Geneviève de Galard, The Angel of Diên Biên Phu

“Walk as children of the light”
(Ephesians 5:8)

Parents, leaders, and educators, we have a mission, a duty to lead children's souls toward the Light which will be their guide and their happiness. In order to illuminate the way that lies before each one of us, once a week we invite you to discover some of the words of certain wisemen and witnesses, measuring their worth by the words of St. Thomas Aquinas: “Do not consider the one who speaks, but whatever good you hear from him, confide it to your memory.” (from The Sixteen Ways to Acquire the Treasure of Knowledge by St. Thomas). Happy reading!

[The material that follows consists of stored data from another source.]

(** [start], the console and, at the end of the scope, the destructor. *)
Definition serve (w : world) : prog Orchestrator Z :=
  ok ← Or.start (w_bound w) (w_rpc_bound w) (w_moved w);
  status ← (if negb ok then Or.cerr (lit "Failed to start node (port already in use?)");; mret 2
            else Or.run_command_loop as_utc (w_input w);; mret 0);
  Or.stop;; mret status.

Definition main (w : world) (argv : list str) : ending :=
  match Su.configure argv (w_files w) with
  | Throw _ => Exit 1
  | Ok config =>
      match construct w config with
      | Throw e => Terminate e
      | Ok orchestrator =>
          match (run (serve w) orchestrator).1 with
          | Ok status => Exit status
          | Throw e => Terminate e
          end
      end
  end.

(** ** Programs that cannot throw on a chain

    [E] are the exceptions that are expected; [R] is what the other threads do. *)

Definition nonempty (n : Node) : Prop := (0 < Bc.size (blockchain_ (chain_ n)))%nat.

Lemma block_ok c i : (i < Bc.size (blockchain_ c))%nat → ∃ b, Bc.at_ i (blockchain_ c) = Ok b.
Proof. intros Hi. destruct (lookup_lt_is_Some_2 _ _ Hi) as [b Hb]. exists b. unfold Bc.at_. by rewrite Hb. Qed.

Lemma difficulty_ok c : (0 < Bc.size (blockchain_ c))%nat → is_ok (Cm.next_block_difficulty c) = true.
Proof.
  intros Hc. unfold Cm.next_block_difficulty, Pow.next_difficulty. destruct (_ || _) eqn:E; [done|].
  apply orb_false_iff in E as [E1 E2]. apply Nat.ltb_ge in E1. apply Nat.leb_gt in E2.
  destruct (block_ok c (Bc.size (blockchain_ c) - 1)) as [b Hb]; [lia|]. unfold Cm.block_at_callback. rewrite Hb. cbn [mbind result_bind].
  destruct (negb _); [done|]. destruct (block_ok c (Bc.size (blockchain_ c) - retarget_interval (params_ c))) as [b' Hb']; [lia|].
  by rewrite Hb'.
Qed.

Genevieve was unconscious of self. She existed now only with regards to these men, by them, and for them. Without knowing it, the little girl of Labatut had drawn up from the past the long line of her ancestors, a cohort of phantoms who always served and who knew what sacrifice was. Her DNA was made up of panache, and if nobility has a heart, then it beat in the chest of this woman. Her veins flowed with iron blood, a blue blood which gave her strength. She was not afraid of contamination, and she never fled from oozing sores, or horrible wounds. With a grace-filled smile, and a gentle hand on the forehead, she calmed the distraught, pacified the tormented, and accompanied the dying. Her eyes were a reference point, a lighthouse in the swirling mists: the men well understood this, and called for her nonstop. Suffering soldiers become like little children, and so she would reassure them constantly and speak of the future. “Genevieve, promise me that I’m not going to die,” begged one of the wounded – but sometimes she couldn’t promise… so she did what was necessary, holding his hand she would accompany the dying soldier who, not even knowing his own name anymore, sensed that the end was near. Everyone begged for her to be near them. Genevieve no longer even belonged to herself. But the defeat was coming – the French knew that they could no longer hold off the offensive of the Viêt-minh. On May 7th, at 5 pm, the big guns went silent, and the long and interminable wait began. Genevieve admirably continued taking care of “her wounded,” even though the enemy had requisitioned all the medical supplies. When the Viêt-minh wanted to repatriate her to Hanoi, she refused to abandon the soldiers. Finally, on May 24th, after seventeen days of captivity, she said goodbye to Dr. Grauwin and to her fellow sufferers, and climbed aboard a Beaver military plane which repatriated her to Luang Prabang. On June 8th, on the front page of Paris Match, France discovered the face of the one whom the world would soon call “The Angel of Dien Bien Phu.” She was an angel who, with astonishing humility, always said to whatever journalist who came to interview her during her long life: “I was only doing my duty…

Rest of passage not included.